As far as the acting is concerned everyone with a decent bit of script does well. Leoni is particularly good and always manages to convey that feeling of "I really don’t know what the hell is going on but I’m getting away with it " that the story demands of her. Robert Duvall, an American national treasure, is excellent as the world-weary astronaut and this was a bold piece of casting when you imagine some suit trying to argue that the part should be played by Leonardo Di Caprio or some other infant. I suspect that the film could have managed without the young astronaut part but Elijah Wood manages to look suitably youthful and enthusiastic, as does his girlfriend. Morgan Freeman gets away with playing the president because he is Morgan Freeman though his was the most cardboard cut-out character in the whole piece.
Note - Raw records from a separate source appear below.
(* ===== verification/Controller.v ===== *)
(** * The controller ([apps/dvdrip/src/controller.rs])

    [decide] is the pure phase machine; [apply] is the reconciler around it, run against a [World]
    that holds the API server's Disc, the Jobs and the Pods. Every API call consults the [oracle]:
    it may work, be refused, or take effect and lose its reply; an error ends [apply] there, so a
    run covers every point at which a controller can die. *)

From Stdlib Require Import Ascii.
From stdpp Require Import options.
From S2P Require Import Prelude F64 Json Crd State.

(** Timestamps are parsed and printed by a library; times are nanoseconds. *)
Class Clock : Type := { format_time : Z → string; parse_time : string → option Z }.

Record ControllerArgs : Type := mkControllerArgs {
  a_namespace : string;
  a_image : string;
  a_max_encodes : nat;
  a_encoder : string;
  a_cpu_encoder : string;
  a_gpu_wait_minutes : N;
  a_work_pvc : string;
  a_dvd_pvc : string;
  a_movies_pvc : string;
  a_job_service_account : string;
  a_jellyfin_url : option string;
  a_jellyfin_secret : string;
  a_work_root : string;
}.

Definition DISC_LABEL : string := "dvd.trdos.me/disc".
Definition STAGE_LABEL : string := "dvd.trdos.me/stage".
Definition ENCODER_LABEL : string := "dvd.trdos.me/encoder".

(** [agent::LEASE], in seconds *)
Definition LEASE : Z := 5 * 60.

(** ** [decide] *)

Inductive Next : Type :=
  | Wait (seconds : N)
  | SetPhase (p : Phase) (msg : option string)
  | StartEncode
  | StartPublish
  | Fail (msg : string).

Inductive JobState : Type := Missing | Running | Succeeded | JobFailed.
#[export] Instance JobState_eq_dec : EqDecision JobState.
Proof. solve_decision. Defined.

(** The Job's own message when it left one, else a pointer to its log. *)
Definition failure_message (st : DiscStatus) (prefix fallback : string) : string :=
  match st_message st with
  | Some m => if starts_with prefix m then m else fallback
  | None => fallback
  end.

Definition key_is (k : option string) (key : string) : bool := bool_decide (k = Some key).

Definition decide_next `{SerdeJson} (spec : DiscSpec) (st : DiscStatus) (job : JobState) (lease_expired : bool) : Next :=
  match st_phase st with
  | (Detected | BackingUp) as p =>
      if bool_decide (p = BackingUp) && lease_expired
      then Fail ("interrupted: " +:+ default "the drive" (st_drive st)
                 +:+ " stopped reporting; reinsert the disc to retry")
      else Wait 60
  | BackedUp => if spec_hold spec then SetPhase Held (Some "held (spec.hold)") else StartEncode
  | Held => if negb (spec_hold spec) then SetPhase BackedUp None else Wait 300
  | Encoding =>
      match job with
      | Running => Wait 60
      | Succeeded => SetPhase Encoded None
      | JobFailed => Fail (failure_message st "encode failed" "encode failed (see the Job's log)")
      | Missing => SetPhase BackedUp (Some "encode Job vanished; starting again")
      end
  | Encoded => StartPublish
  | Publishing =>
      match job with
      | Running => Wait 30
      | Succeeded => SetPhase Done None
      | JobFailed => Fail (failure_message st "publish failed" "publish failed (see the Job's log)")
      | Missing => SetPhase Encoded None
      end
  | Done =>
      let enc := negb (key_is (st_encode_key st) (encode_key spec)) in
      let publ := negb (key_is (st_publish_key st) (publish_key spec)) in
      if enc then SetPhase BackedUp (Some "spec changed: encoding again")
      else if publ then SetPhase Encoded (Some "spec changed: publishing again")
      else Wait 3600
  | Failed => Wait 3600
  end.
(** After [copy_verified], the target holds bytes with the hash of the source (the recorded hash,
    when there is one); until then it is what it was before, even if the disk stores other bytes
    than those written or the run is cut anywhere. *)
Theorem copy_verified_spec src dst expect d :
  wp (copy_verified src dst expect)
     (λ d', files d' !! dst = files d !! dst ∨ ∃ sum, verified d d' src dst expect sum)
     (λ sum d', verified d d' src dst expect sum) d.
Proof.
  unfold copy_verified. apply wp_bind. eapply wp_mono; [apply read_any|intros d' E; left; by rewrite E|].
  intros c0 d1 [Hc0 E1]. apply wp_bind. eapply wp_mono; [apply part_write_any|intros d' E; left; by rewrite E, E1|].
  intros [] d2 E2. set (sum := sha256_hex c0).
  assert (∀ A e d3, files d3 !! dst = files d !! dst →
    wp (_ ← ok (remove (part_loc dst)); throw (A := A) e)
       (λ d', files d' !! dst = files d !! dst ∨ ∃ sum, verified d d' src dst expect sum) (λ _ _, False) d3) as Hbail.
  { intros A e d3 E3. apply wp_bind. eapply wp_mono; [apply part_remove_any|done|].
    intros a4 d4 E4. cbn in E4. apply wp_throw. left. by rewrite E4, E3. }
  assert (files d2 !! dst = files d !! dst) as E20 by (by rewrite E2, E1). clear E1 E2.
  apply wp_bind. apply (wp_mono _ (λ d', files d' !! dst = files d !! dst ∨ ∃ sum, verified d d' src dst expect sum) _
    (λ _ d', files d' !! dst = files d !! dst ∧ ∀ e, expect = Some e → e = sum)); [|done|].
  { destruct expect as [e|]; [|by apply wp_ret]. case_bool_decide; [apply wp_ret; split; [done|by intros ? [= <-]]|].
    eapply wp_mono; [by apply Hbail|done|done]. }
  intros _ d3 [E3 He]. apply wp_bind. unfold sha256. apply wp_bind.
  eapply wp_mono; [apply read_any|intros d' E; left; by rewrite E|]. intros c d4 [Hc E4]. apply wp_ret.
  apply wp_bind. case_bool_decide as Hsum; [|eapply wp_mono; [apply Hbail; by rewrite E4|done|done]].
  apply wp_ret, wp_bind. unfold wp at 1, rename.
  destruct (next_fault d4) as [f d5] eqn:E5. apply next_fault_files in E5. rewrite E5, E4, Hc.
  assert (∀ d', files d' !! dst = Some c → verified d d' src dst expect sum) as Hv by (intros d' Hd'; by exists c0, c).
  destruct f as [|[|n]|]; cbn.
  - apply Hv. cbn. by rewrite lookup_insert_eq.
  - left. by rewrite E5, E4.
  - right. exists sum. apply Hv. cbn. by rewrite lookup_insert_eq.
  - apply Hv. cbn. by rewrite lookup_insert_eq.
Qed.
End copying.

(** ** The libraries hold what the record says *)

Section complete.
Context `{Tools}.

(** No disk stores other bytes than those written, and no look at a path fails. *)
Definition honest (d : Disk) : Prop := (∀ c, Corrupt c ∉ faults d) ∧ sighted d.
Definition anyway : Disk → Prop := λ _, True.

Lemma next_fault_honest d f d' :
  honest d → next_fault d = (f, d') → files d' = files d ∧ honest d' ∧ ∀ c, f ≠ Corrupt c.
Proof.
  unfold honest, next_fault. intros [Hd Hs]. destruct (faults d) as [|g gs] eqn:E; intros [= <- <-]; cbn.
  - split_and!; [done|by rewrite E|done..].
  - split_and!; [done|set_solver|done|intros c ->; apply (Hd c); left].
Qed.
Lemma looked_honest d : honest d → honest (looked d).
Proof. intros [Hc Hs]. split; [done|by apply looked_sighted]. Qed.
Lemma exists_spec l E (Q : bool → Disk → Prop) d :
  honest d → (∀ d', files d' = files d → honest d' → Q (bool_decide (is_Some (files d !! l))) d') → wp (exists_ l) E Q d.
Proof. intros Hd HQ. apply wp_exists; [apply Hd|]. by apply HQ; [|apply looked_honest]. Qed.
Lemma read_spec l d :
  honest d → wp (read l) anyway (λ c d', files d !! l = Some c ∧ files d' = files d ∧ honest d') d.
Proof.
  intros Hd. unfold wp, read. destruct (next_fault d) as [f d'] eqn:E. apply next_fault_honest in E as (E & Hd' & _); [|done].
  destruct f, (files d' !! l) eqn:El; rewrite E in El; done.
Qed.
Lemma write_spec l c d :
  honest d → wp (write l c) anyway (λ _ d', files d' = <[l := c]> (files d) ∧ honest d') d.
Proof.
  intros Hd. unfold wp, write. destruct (next_fault d) as [f d'] eqn:E. apply next_fault_honest in E as (E & Hd' & Hf); [|done].
  destruct f; [by rewrite <- E|done|by destruct (Hf content)].
Qed.
Lemma remove_spec l d :
  honest d → wp (remove l) anyway (λ _ d', files d' = delete l (files d) ∧ honest d') d.
Proof.
  intros Hd. unfold wp, remove. destruct (next_fault d) as [f d'] eqn:E. apply next_fault_honest in E as (E & Hd' & Hf); [|done].
  destruct f as [|[|n]|], (files d' !! l); cbn; try done; by rewrite <- E.
Qed.
Lemma remove_ok_spec l d :
  honest d → wp (ok (remove l)) anyway (λ _ d', (∀ x, x ≠ l → files d' !! x = files d !! x) ∧ honest d') d.
Proof.
  intros Hd. apply wp_ok. unfold wp, remove.
  destruct (next_fault d) as [f d'] eqn:E. apply next_fault_honest in E as (E & Hd' & Hf); [|done].
  destruct f as [|[|n]|], (files d' !! l); cbn; (split; [|done]); intros x Hx; rewrite ?lookup_delete_ne, E; done.
Qed.
Lemma rename_spec from to d :
  honest d → wp (rename from to) anyway
    (λ _ d', ∃ c, files d !! from = Some c ∧ files d' = <[to := c]> (delete from (files d)) ∧ honest d') d.
Proof.
  intros Hd. unfold wp, rename. destruct (next_fault d) as [f d'] eqn:E. apply next_fault_honest in E as (E & Hd' & Hf); [|done].
  destruct f as [|[|n]|], (files d' !! from) eqn:El; cbn; try done; eexists; rewrite <- E; done.
Qed.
So what is wrong with the film then? Well I’ve already mentioned the president – ugh! I was a little disappointed with the depiction of events on the street. I feel sure that there would be much more violence if this happened for real and the rows and rows of motorists waiting patiently for death by drowning were far too stoic about their fates. The FX were also a little patchy. Sometimes they were really excellent but at other times you could see the joins and the models. Perhaps we are all getting too blasé in these days when every other film destroys half the world or flies starships twice around the universe. All the same I was faintly disappointed by a few of the FX shots. 
This is not a film that will change your life. Nor is it likely to ever figure in your list of the 10 best films of all time. Nevertheless it is a much more than competent blockbuster which is well cast, well scripted and enjoyable. The science, for once, has been thought though and is mostly plausible (the one really notable exception is covered in Mutt’s review). Also it looks like a film; a vehicle put together to utilise the things that cinema does well and the constantly moving camera brilliantly conveys the action of both the story and the character interactions. You’d have to be dead or a Guardian film critic (or both) not to find something to like here.

3 THE THEORY

A fundamental of all healthy civilizations is the art of storytelling. Whether it is around the campfires or around the cathode ray tube, all societies use storytelling to convey teachings as well as for entertainment. If you want to see a sub-text for this film you don’t have to look hard. You are being invited to contemplate what is really important in your life and what you would do if you knew you were likely to die at a pre-determined point in the near future. Luckily you can get to do this around the safety of the campfire this time around. You can also bask in the reflected glory of those heroic figures in the story who will make the ultimate sacrifice to ensure that their friends and family or even the earth herself can go on living. And if you can get a cinema full of people to reflect on their own mortality and the qualities of service and sacrifice then I reckon you are doing a damn good job of keeping the story – telling tradition alive and useful. I’ve read Joseph Campbell you know and he made a lot more sense to me than ever Richard "I am a proper critic" Williams did.